_What is being asked:_
Within the entries below, find every line that has the string "Hlong", then copy it.

━━━━━━━━━━━━━━━━━━━━━━━━━━━━━━

(** * The storefront client's cart manager (public/script.js)

    A shallow embedding of [AppState] (the cart, its persistence in
    [localStorage], the view refresh and the notifications), of the
    quantity controls that [renderCartItems] wires to [updateQuantity], of
    the form submission path that drains the cart on checkout, and of
    [FormValidator] and the request that [ApiService.makeRequest] builds.

    JavaScript numbers are modelled by what the program stores in them:
    product identifiers and quantities hold integers (a [Z]) or the [NaN]
    that [parseInt] produces, and what is computed from them is rounded
    to 53 significant bits as binary64 arithmetic does; prices are
    binary64 numbers, kept as the kernel's [float] so that [getCartTotal]
    rounds exactly as the script does. Integers are taken up to
    [Number.MAX_VALUE]: the [Infinity] that the script has beyond it is
    not modelled. *)

From Stdlib Require Import ZArith String Ascii List Floats Permutation Lia.
From stdpp Require Import base option list gmap strings pretty.

Set Warnings "-inexact-float".

Local Open Scope Z_scope.

(** ** Values *)

(** Integer-valued numbers, and NaN. *)
Inductive number :=
| NaN
| Int (z : Z).
(** C5: with dereference-links set, a symlink entry whose final target
    resolves is processed as the target: its line shows the target's name and
    metadata, and when the target is a directory the recursive call is made on
    the target's path, under the prefix of the link's position.  When the
    resolution fails the entry stays a symlink: its line shows the plain name
    and the recursive call is not made. *)
Theorem dereferenced_link `{W : World}
    (rec : string -> string -> exec (list Event * option error))
    (path : string) (opts : Options) (prefix : string) (isLast : bool)
    (entry : FileInfo) :
  Z.land (Mode entry) ModeSymlink <> 0 ->
  derefLinks opts = true ->
  let entryPath := filepath_Join path (Name entry) in
  let linePrefix := prefix +:+ (if isLast then branch else tee) in
  let newPrefix := prefix +:+ (if isLast then space else pipe) in
  (forall targetPath targetInfo,
     filepath_EvalSymlinks entryPath = Ok targetPath ->
     os_Stat targetPath = Ok targetInfo ->
     let line :=
       lineOf opts linePrefix
         (Render
            (if IsDir targetInfo then dirStyle
             else if hasDotPrefix (Name targetInfo) then hiddenStyle
             else fileStyle)
            (Name targetInfo))
         targetInfo in
     printEntry rec path opts prefix isLast entry
     = if IsDir targetInfo then
         r ← rec targetPath newPrefix;
         Done ([line] ++ r.1 ++ dirWarning targetPath r.2)
       else Done [line])
  /\ ((exists e, filepath_EvalSymlinks entryPath = Err e)
      \/ (exists targetPath e,
            filepath_EvalSymlinks entryPath = Ok targetPath
            /\ os_Stat targetPath = Err e) ->
      IsDir entry = false ->
      printEntry rec path opts prefix isLast entry
      = Done [lineOf opts linePrefix
                (Render
                   (if hasDotPrefix (Name entry) then hiddenStyle else linkStyle)
                   (Name entry))
                entry]).
Proof.
  intros Hsym Hderef entryPath linePrefix newPrefix.
  apply Z.eqb_neq in Hsym.
  assert (Hlp : (if isLast then prefix +:+ branch else prefix +:+ tee) = linePrefix)
    by (unfold linePrefix; by destruct isLast).
  assert (Hnp : (if isLast then prefix +:+ space else prefix +:+ pipe) = newPrefix)
    by (unfold newPrefix; by destruct isLast).
  split.
  - intros targetPath targetInfo Heval Hstat line.
    rewrite printEntry_unfold. unfold resolveEntry.
    fold entryPath. rewrite Hsym, Hderef, Heval, Hstat.
    cbn -[printNode lineOf IsDir].
    rewrite printNode_child, Hlp, Hnp. cbn -[lineOf IsDir]. fold line.
    by destruct (IsDir targetInfo).
  - intros Hfail Hdir.
    rewrite printEntry_unfold. unfold resolveEntry.
    fold entryPath. rewrite Hsym, Hderef. cbn -[printNode lineOf IsDir].
    assert (Hkeep :
      match filepath_EvalSymlinks entryPath with
      | Ok targetPath =>
          match os_Stat targetPath with
          | Ok targetInfo => (targetInfo, targetPath, false, ""%string)
          | Err _ => (entry, entryPath, true, ""%string)
          end
      | Err _ => (entry, entryPath, true, ""%string)
      end = (entry, entryPath, true, ""%string)).
    { destruct Hfail as [[e ->]|(tp & e & -> & ->)]; done. }
    rewrite Hkeep. cbn -[printNode lineOf IsDir].
    by rewrite Hdir, printNode_child, Hdir, Hlp.
Qed.

Lemma symlink_shown_not_followed_witness :
  printEntry (W := Demo.world) (fun _ _ => Panic) "root" Demo.defaults ""
    false (Demo.symlink "link")
  = Done [Stdout "├─ link -> sub"].
Proof.
  apply (symlink_shown_not_followed (W := Demo.world) (fun _ _ => Panic)
           "root" Demo.defaults "" false (Demo.symlink "link") "sub");
    try reflexivity; discriminate.
Defined.

Lemma dereferenced_link_witness :
  printEntry (W := Demo.world)
    (fun p pre => printTree 1 p Demo.withDeref pre false)
    "root" Demo.withDeref "" false (Demo.symlink "link")
  = Done [Stdout "├─ sub"; Stdout "│  ╰─ b.txt"]
  /\ printEntry (W := Demo.world) (fun _ _ => Panic)
       "root" Demo.withDeref "" true (Demo.symlink "dangling")
     = Done [Stdout "╰─ dangling"].
Proof.
  split.
  - apply (proj1 (dereferenced_link (W := Demo.world)
                    (fun p pre => printTree 1 p Demo.withDeref pre false)
                    "root" Demo.withDeref "" false (Demo.symlink "link")
                    ltac:(discriminate) eq_refl)
             "root/sub"%string (Demo.dir "sub")); reflexivity.
  - apply (proj2 (dereferenced_link (W := Demo.world) (fun _ _ => Panic)
                    "root" Demo.withDeref "" true (Demo.symlink "dangling")
                    ltac:(discriminate) eq_refl)).
    + left. by exists Demo.enoent.
    + reflexivity.
Defined.

(** ** The recursion budget of the printer *)

Section PrintFuel.
Context `{W : World}.
Variables rec1 rec2 : string -> string -> exec (list Event * option error).
Hypothesis rec_mono : forall p pre r, rec1 p pre = Done r -> rec2 p pre = Done r.

Lemma printEntry_mono (path : string) (opts : Options) (prefix : string)
    (isLast : bool) (entry : FileInfo) (out : list Event) :
  printEntry rec1 path opts prefix isLast entry = Done out ->
  printEntry rec2 path opts prefix isLast entry = Done out.
Proof.
  rewrite !printEntry_unfold.
  destruct (resolveEntry opts entry _) as [[[entry' entryPath] isSym] target].
  cbv zeta. destruct (IsDir entry'); [|done].
  destruct (rec1 entryPath _) as [r| |] eqn:Hrec; cbn; [|discriminate..].
  by rewrite (rec_mono _ _ _ Hrec).
Qed.

Lemma printEntries_mono (path : string) (opts : Options) (prefix : string)
    (n : Z) (entries : list FileInfo) :
  forall i out,
    printEntries rec1 path opts prefix n i entries = Done out ->
    printEntries rec2 path opts prefix n i entries = Done out.
Proof.
  induction entries as [|entry rest IH]; intros i out; [done|].
  cbn [printEntries].
  destruct (printEntry rec1 path opts prefix (i =? n - 1) entry)
    as [o| |] eqn:Hentry; cbn; [|discriminate..].
  rewrite (printEntry_mono _ _ _ _ _ _ Hentry). cbn.
  destruct (printEntries rec1 path opts prefix n (i + 1) rest)
    as [os| |] eqn:Hrest; cbn; [|discriminate..].
  by rewrite (IH _ _ Hrest).
Qed.
End PrintFuel.

(** A run of [printTree] that ends within its budget ends with the same
    output under any larger budget. *)
Lemma printTree_fuel_S `{W : World} (opts : Options) (fuel : nat) :
  forall path prefix isRoot r,
    printTree fuel path opts prefix isRoot = Done r ->
    printTree (S fuel) path opts prefix isRoot = Done r.
Proof.
  induction fuel as [|fuel IH]; intros path prefix isRoot r; [discriminate|].
  change (printTree (S (S fuel)) path opts prefix isRoot)
    with (printTree_body (fun p pre => printTree (S fuel) p opts pre false)
            path opts prefix isRoot).
  change (printTree (S fuel) path opts prefix isRoot)
    with (printTree_body (fun p pre => printTree fuel p opts pre false)
            path opts prefix isRoot).
  unfold printTree_body.
  destruct (os_Lstat path) as [info|e]; [|done].
  destruct (readDir _ _ _) as [[entries|e]| |]; cbn [mbind exec_bind]; try done.
  destruct (printEntries _ path opts prefix _ 0 entries) as [out| |] eqn:Hloop;
    cbn [mbind exec_bind]; [|discriminate..].
  rewrite (printEntries_mono _ (fun p pre => printTree (S fuel) p opts pre false)
             (fun p pre r => IH p pre false r) _ _ _ _ _ _ _ Hloop).
  done.
Qed.

Lemma printTree_fuel_mono `{W : World} (opts : Options) (fuel fuel' : nat)
    (path prefix : string) (isRoot : bool) (r : list Event * option error) :
  (fuel <= fuel')%nat ->
  printTree fuel path opts prefix isRoot = Done r ->
  printTree fuel' path opts prefix isRoot = Done r.
Proof.
  intros Hle Hrun. induction Hle as [|m _ IH]; [done|].
  by apply printTree_fuel_S.
Qed.

(** ** Termination of the printer on finite trees *)





(** ** The max-depth option *)

Section MaxDepth.
Context `{W : World}.

Lemma printNode_sameButMaxDepth (o1 o2 : Options) (name : string)
    (info : FileInfo) (prefix : string) (isRoot printName : bool)
    (linkTarget : string) (isSymlink : bool) :
  sameButMaxDepth o1 o2 ->
  printNode name info o1 prefix isRoot printName linkTarget isSymlink
  = printNode name info o2 prefix isRoot printName linkTarget isSymlink.
Proof.
  intros (_ & Hlong & _ & Hderef & Hno). unfold printNode.
  by rewrite Hlong, Hderef, Hno.
Qed.
Definition extract_probabilities (sc : script) (shadow_id : Z)
    (train_loader test_loader : list (list (image * Z))) (w : world) : outcome :=
  match model_files w (Config.model_path sc shadow_id) with
  | None => Done (print (ModelNotFound shadow_id) w)
  | Some model =>
      let w := print (EvaluatingShadowModel shadow_id) w in
      match evaluate_model model test_loader w with
      | Raised e w => Raised e w
      | Done w =>
          match stacked_outputs model train_loader test_loader with
          | Raise e => Raised e w
          | Ok (probabilities, labels, members) =>
              let s := Dedup.delete_duplicates probabilities labels members in
              let w := print_all (Dedup.printed s) w in
              let probabilities := Dedup.filtered_probs s in
              let labels := Dedup.filtered_labels s in
              let members := Dedup.filtered_members s in
              let w := print (FinalProbabilitiesShape (List.length probabilities)) w in
              let w := print (FinalLabelsShape (List.length labels)) w in
              let w := print (FinalMembersShape (List.length members)) w in
              let w := write (Config.attack_data_name shadow_id)
                             (AttackData probabilities labels members) w in
              Done (print (AttackDataSaved shadow_id
                             (Py.join (Config.OUTPUT_DIR sc)
                                      (Config.attack_data_name shadow_id))) w)
          end
      end
  end.

(** The world after a successful extraction. *)
Definition extracted (sc : script) (shadow_id : Z) (model : weights)
    (train test : dataset image) (w : world) : world :=
  let s := Dedup.delete_duplicates
             (map (prob_of model) train ++ map (prob_of model) test)
             (map snd train ++ map snd test)
             (repeat 1 (List.length train) ++ repeat 0 (List.length test)) in
  let w := print (EvaluatingShadowModel shadow_id) w in
  let w := print (TestAccuracy (count_correct model test)
                               (List.length test)) w in
  let w := print_all (Dedup.printed s) w in
  let w := print (FinalProbabilitiesShape (List.length (Dedup.filtered_probs s))) w in
  let w := print (FinalLabelsShape (List.length (Dedup.filtered_labels s))) w in
  let w := print (FinalMembersShape (List.length (Dedup.filtered_members s))) w in
  let w := write (Config.attack_data_name shadow_id)
                 (AttackData (Dedup.filtered_probs s) (Dedup.filtered_labels s) (Dedup.filtered_members s)) w in
  print (AttackDataSaved shadow_id
           (Py.join (Config.OUTPUT_DIR sc) (Config.attack_data_name shadow_id))) w.

(** *** [combine_attack_data] (CIFAR script only) *)

Definition is_attack_data_name (f : string) : bool :=
  Py.startswith f "shadow_model_" && Py.endswith f "_attack_data.npz".

Definition shadow_files (w : world) : directory :=
  filter (fun entry => is_attack_data_name (fst entry)) (output_dir w).

(** The loading loop: one print and three appends per file. *)
Fixpoint load_all (files : directory)
    (acc : list (list tuple) * list (list Z) * list (list Z)) (w : world)
    : result (list (list tuple) * list (list Z) * list (list Z)) * world :=
  match files with
  | [] => (Ok acc, w)
  | (f, data) :: files' =>
      let w := print (LoadDataFrom (Py.join (Config.OUTPUT_DIR Cifar) f)) w in
      match data with
      | AttackData P L M =>
          let '(all_probabilities, all_labels, all_members) := acc in
          load_all files'
            (all_probabilities ++ [P], all_labels ++ [L], all_members ++ [M]) w
      | CombinedData _ _ _ _ => (Raise (KeyError "probabilities"), w)
      end
  end.

(** [np.hstack((all_probabilities, all_labels.reshape(-1, 1)))]: the
    result is a float64 array, one row per record. *)
Definition feature_row (prob : tuple) (label : Z) : tuple :=
  map to_float64 prob ++ [int_to_float64 label].

Definition features (all_probabilities : list tuple) (all_labels : list Z)
    : result (list tuple) :=
  if (List.length all_probabilities =? List.length all_labels)%nat
  then Ok (map (fun pl => feature_row (fst pl) (snd pl))
               (combine all_probabilities all_labels))
  else Raise (ValueError "all the input array dimensions except for the concatenation axis must match exactly").

(** The combined dataset handed to the splitter. *)
Definition combined_dataset (w : world)
    : result (list tuple * list Z) * world :=
  match load_all (shadow_files w) ([], [], []) w with
  | (Raise e, w) => (Raise e, w)
  | (Ok (all_probabilities, all_labels, all_members), w) =>
      match stack all_probabilities with
      | Raise e => (Raise e, w)
      | Ok all_probabilities =>
      match stack all_labels with
      | Raise e => (Raise e, w)
      | Ok all_labels =>
      match stack all_members with
      | Raise e => (Raise e, w)
      | Ok all_members =>
          let w := print (CollectedDataPoints (List.length all_members)) w in
          match features all_probabilities all_labels with
          | Raise e => (Raise e, w)
          | Ok X => (Ok (X, all_members), w)
          end
      end end end
  end.

Definition combine_attack_data (w : world) : outcome :=
  match combined_dataset w with
  | (Raise e, w) => Raised e w
  | (Ok (X, all_members), w) =>
      match train_test_split w X all_members Config.test_size
              (Some Config.random_state) all_members with
      | Raise e => Raised e w
      | Ok r =>
          let w := write Config.combined_name
                     (CombinedData (X_train r) (y_train r) (X_test r) (y_test r)) w in
          let w := print (CombinedDataPath
                            (Py.join (Config.OUTPUT_DIR Cifar) Config.combined_name)) w in
          Done (print (TrainTestShapes (List.length (X_train r))
                                       (List.length (X_test r))) w)
      end
  end.

(** What a run of [combine_attack_data] leaves as the combined archive, or
    the exception it ends with. *)
Definition combined_archive (o : outcome) : result (option npz) :=
  match o with
  | Done w => Ok (find_file (output_dir w) Config.combined_name)
  | Raised e _ => Raise e
  end.

(** *** The [__main__] block *)

(** The body of [for shadow_id in range(1, 31)]. *)
Definition process_shadow_model (sc : script) (shadow_id : Z) (w : world) : outcome :=
  let train_data_path := Config.train_data_path shadow_id in
  let test_data_path := Config.test_data_path shadow_id in
  match data_files w train_data_path, data_files w test_data_path with
  | Some train_dataset, Some test_dataset =>
      let train_loader := DataLoader train_dataset Config.batch_size in
      let test_loader := DataLoader test_dataset Config.batch_size in
      let w := print (ExtractingAttackData shadow_id) w in
      extract_probabilities sc shadow_id train_loader test_loader w
  | _, _ => Done (print (DataNotFound shadow_id) w)
  end.

(** A [for] loop whose body may raise. *)
Fixpoint for_each (ids : list Z) (body : Z -> world -> outcome) (w : world) : outcome :=
  match ids with
  | [] => Done w
  | shadow_id :: ids' =>
      match body shadow_id w with
      | Done w' => for_each ids' body w'
      | Raised e w' => Raised e w'
      end
  end.

Definition shadow_ids : list Z := Py.range 1 31.

Definition main (sc : script) (w : world) : outcome :=
  match for_each shadow_ids (process_shadow_model sc) w with
  | Raised e w => Raised e w
  | Done w =>
      match sc with
      | Cifar => combine_attack_data w
      | SyntheticCifar => Done w
      end
  end.

(** *** Disjointness of the two partitions *)





(** *** Reading an outcome *)

(** The world a run ends in, however it ends. *)
Definition world_of (o : outcome) : world :=
  match o with
  | Done w => w
  | Raised _ w => w
  end.

(** The archive a successful extraction saves for a shadow model. *)
Definition attack_archive (model : weights) (train test : dataset image) : npz :=
  let s := Dedup.loop (labelled model 1 train ++ labelled model 0 test) Dedup.init in
  AttackData (Dedup.filtered_probs s) (Dedup.filtered_labels s) (Dedup.filtered_members s).

(** [w'] differs from [w] at most in the console, which has only grown, and
    in the files of the output directory called one of [names]. *)
Definition evolves (names : list string) (w w' : world) : Prop :=
  model_files w' = model_files w
  /\ data_files w' = data_files w
  /\ np_random w' = np_random w
  /\ (exists msgs, stdout w' = stdout w ++ msgs)
  /\ forall n, ~ In n names -> find_file (output_dir w') n = find_file (output_dir w) n.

━━━━━━━━━━━━━━━━━━━━━━━━━━━━━━

_Worked solution:_
  intros (_ & Hlong & _ & Hderef & Hno). unfold printNode.
  by rewrite Hlong, Hderef, Hno.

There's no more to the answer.